● Action item
The line containing "(** [math.Max] and [math.Min] of numbers. *)" marks where to begin; quote it and every line after it through the end of the data, exactly as written.

● Data for this exercise
(* ===== verification/Float.v ===== *)
(** Go's [float64] as IEEE 754 binary64 with round to nearest even, by the
    executable specification of the Standard Library (no axioms): literals,
    arithmetic, comparison and the conversions the shaping code uses. *)

From Stdlib Require Import ZArith Lia Floats.SpecFloat.
From stdpp Require Import base list.
From S2P Require Import Prelude.

Definition float64 : Type := spec_float.

Definition fadd : float64 → float64 → float64 := SFadd 53 1024.
Definition fsub : float64 → float64 → float64 := SFsub 53 1024.
Definition fmul : float64 → float64 → float64 := SFmul 53 1024.
Definition fdiv : float64 → float64 → float64 := SFdiv 53 1024.
Definition fltb : float64 → float64 → bool := SFltb.
Definition fleb : float64 → float64 → bool := SFleb.
Definition fneg : float64 → float64 := SFopp.
Definition fgtb (x y : float64) : bool := fltb y x.
Definition fgeb (x y : float64) : bool := fleb y x.

(** [float64(z)] *)
Definition float_of_Z (z : Z) : float64 :=
  match z with
  | Z0 => S754_zero false
  | Zpos p => binary_round 53 1024 false p 0
  | Zneg p => binary_round 53 1024 true p 0
  end.

(** The literal [n/d] ([0.06] is [6/100]): a correctly rounded quotient of two
    integers that are exact in binary64. *)
Definition flit (n d : Z) : float64 := fdiv (float_of_Z n) (float_of_Z d).

(** [int64(x)] for a value in range: truncation toward zero. *)
Definition Z_of_float (x : float64) : Z :=
  match x with
  | S754_finite s m e =>
      let a := if 0 <=? e then Zpos m * 2 ^ e else Z.quot (Zpos m) (2 ^ (- e)) in
      if s then - a else a
  | _ => 0
  end.

(** [math.Max] and [math.Min] of numbers. *)
Definition fmax (x y : float64) : float64 := if fltb x y then y else x.
Definition fmin (x y : float64) : float64 := if fltb y x then y else x.

(** ** Order

    On the numbers that are neither negative nor NaN, [fltb] is the strict part
    of a total order. *)
Definition fnonneg (x : float64) : bool :=
  match x with S754_zero _ | S754_finite false _ _ | S754_infinity false => true | _ => false end.

(** [x ≤ y] and not [x < u] give not [y < u]; [u] may be any float. *)
Lemma fltb_le_trans x y u :
  fnonneg x = true → fnonneg y = true →
  fltb y x = false → fltb x u = false → fltb y u = false.
Proof.
  unfold fltb, SFltb, SFcompare.
  destruct x as [[]|[]| |[] mx ex], y as [[]|[]| |[] my ey], u as [[]|[]| |[] mu eu]; try done.
  all: cbn [fnonneg]; intros _ _.
  destruct (Z.compare_spec ey ex), (Z.compare_spec ex eu), (Z.compare_spec ey eu); try done; try lia.
  all: change (Pos.compare_cont Eq ?a ?b) with (Pos.compare a b).
  all: destruct (Pos.compare_spec my mx), (Pos.compare_spec mx mu), (Pos.compare_spec my mu); try done; lia.
Qed.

● Solution to the exercise
(** [math.Max] and [math.Min] of numbers. *)
Definition fmax (x y : float64) : float64 := if fltb x y then y else x.
Definition fmin (x y : float64) : float64 := if fltb y x then y else x.

(** ** Order

    On the numbers that are neither negative nor NaN, [fltb] is the strict part
    of a total order. *)
Definition fnonneg (x : float64) : bool :=
  match x with S754_zero _ | S754_finite false _ _ | S754_infinity false => true | _ => false end.

(** [x ≤ y] and not [x < u] give not [y < u]; [u] may be any float. *)
Lemma fltb_le_trans x y u :
  fnonneg x = true → fnonneg y = true →
  fltb y x = false → fltb x u = false → fltb y u = false.
Proof.
  unfold fltb, SFltb, SFcompare.
  destruct x as [[]|[]| |[] mx ex], y as [[]|[]| |[] my ey], u as [[]|[]| |[] mu eu]; try done.
  all: cbn [fnonneg]; intros _ _.
  destruct (Z.compare_spec ey ex), (Z.compare_spec ex eu), (Z.compare_spec ey eu); try done; try lia.
  all: change (Pos.compare_cont Eq ?a ?b) with (Pos.compare a b).
  all: destruct (Pos.compare_spec my mx), (Pos.compare_spec mx mu), (Pos.compare_spec my mu); try done; lia.
Qed.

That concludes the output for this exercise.